Records from a dataset
——————————
(** * UART port connection manager (src/api/index.py)

    A shallow embedding of the Flask module [src/api/index.py]: the two
    module-level dictionaries [uart_configs] and [active_connections], the
    helper [get_serial_parity], the worker [configure_uart_port] and the
    four view functions [get_ports], [configure_port], [disconnect_port]
    and [test_port].

    Python dictionaries are finite maps keyed by strings; a view function is
    a computation over the module state that either returns a value or
    raises; calls that leave the process ([os.path.exists], [serial.Serial],
    [Serial.close]) are answered by an explicit description of the host.
    Calls to [logger] write to the log and give nothing back to the program;
    they are left out. *)

From Stdlib Require Import ZArith Ascii.
From stdpp Require Import gmap strings list fin_maps.

Open Scope string_scope.
Open Scope Z_scope.

(** ** Strings *)

Module PyStr.

(** [str.lower] on the characters that matter here.  A string is read as a
    sequence of bytes; the ASCII capitals 65..90 go to 97..122.  Bytes from
    128 up (parts of non-ASCII characters) are kept: Python never maps such a
    character to one of the letters d, e, n, o, v. *)
Definition lower_ascii (c : ascii) : ascii :=
  let n := nat_of_ascii c in
  if ((65 <=? n)%nat && (n <=? 90)%nat)%bool then ascii_of_nat (n + 32) else c.

Fixpoint lower (s : string) : string :=
  match s with
  | EmptyString => EmptyString
  | String c rest => String (lower_ascii c) (lower rest)
  end.

Definition upper_ascii (c : ascii) : ascii :=
  let n := nat_of_ascii c in
  if ((97 <=? n)%nat && (n <=? 122)%nat)%bool then ascii_of_nat (n - 32) else c.

(** [same_letters s t]: [s] spells the lower-case word [t], each letter in
    either case. *)
Fixpoint same_letters (s t : string) : Prop :=
  match s, t with
  | EmptyString, EmptyString => True
  | String a s', String b t' => (a = b \/ a = upper_ascii b) /\ same_letters s' t'
  | _, _ => False
  end.

(** The letters a..z, and the words made of them. *)
Definition lowercase_letter (c : ascii) : Prop :=
  (97 <= nat_of_ascii c <= 122)%nat.

Fixpoint lowercase_word (t : string) : Prop :=
  match t with
  | EmptyString => True
  | String c t' => lowercase_letter c /\ lowercase_word t'
  end.

End PyStr.

(** ** pyserial *)

Module serial.

(** The parity constants that the module refers to. *)
Inductive Parity := PARITY_NONE | PARITY_EVEN | PARITY_ODD.

#[global] Instance Parity_eq_dec : EqDecision Parity.
Proof. solve_decision. Defined.

(** A [serial.Serial] object: the settings it was opened with (lines 58-68)
    and its [is_open] attribute. *)
Record Serial := mkSerial {
  port : string;
  baudrate : Z;
  parity : Parity;
  stopbits : Z;
  bytesize : Z;
  timeout : Z;
  xonxoff : bool;
  rtscts : bool;
  dsrdtr : bool;
  is_open : bool
}.

End serial.

(** ** Exceptions and the host *)

(** The exceptions that can travel through the module.  [SerialException] and
    [OtherException] come from outside (pyserial, the operating system);
    [NameError] and [KeyError] are raised by the interpreter.  All of them are
    subclasses of [Exception]. *)
Inductive PyExc :=
| SerialException (msg : string)
| OtherException (msg : string)
| NameError (name : string)
| KeyError (key : string).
——————————
Task directions: Copy out, exactly and alone, the lines of the entries above between the ones holding "Calls to [logger]" and "character to one", inclusive.

Solution below:
    Calls to [logger] write to the log and give nothing back to the program;
    they are left out. *)

From Stdlib Require Import ZArith Ascii.
From stdpp Require Import gmap strings list fin_maps.

Open Scope string_scope.
Open Scope Z_scope.

(** ** Strings *)

Module PyStr.

(** [str.lower] on the characters that matter here.  A string is read as a
    sequence of bytes; the ASCII capitals 65..90 go to 97..122.  Bytes from
    128 up (parts of non-ASCII characters) are kept: Python never maps such a
    character to one of the letters d, e, n, o, v. *)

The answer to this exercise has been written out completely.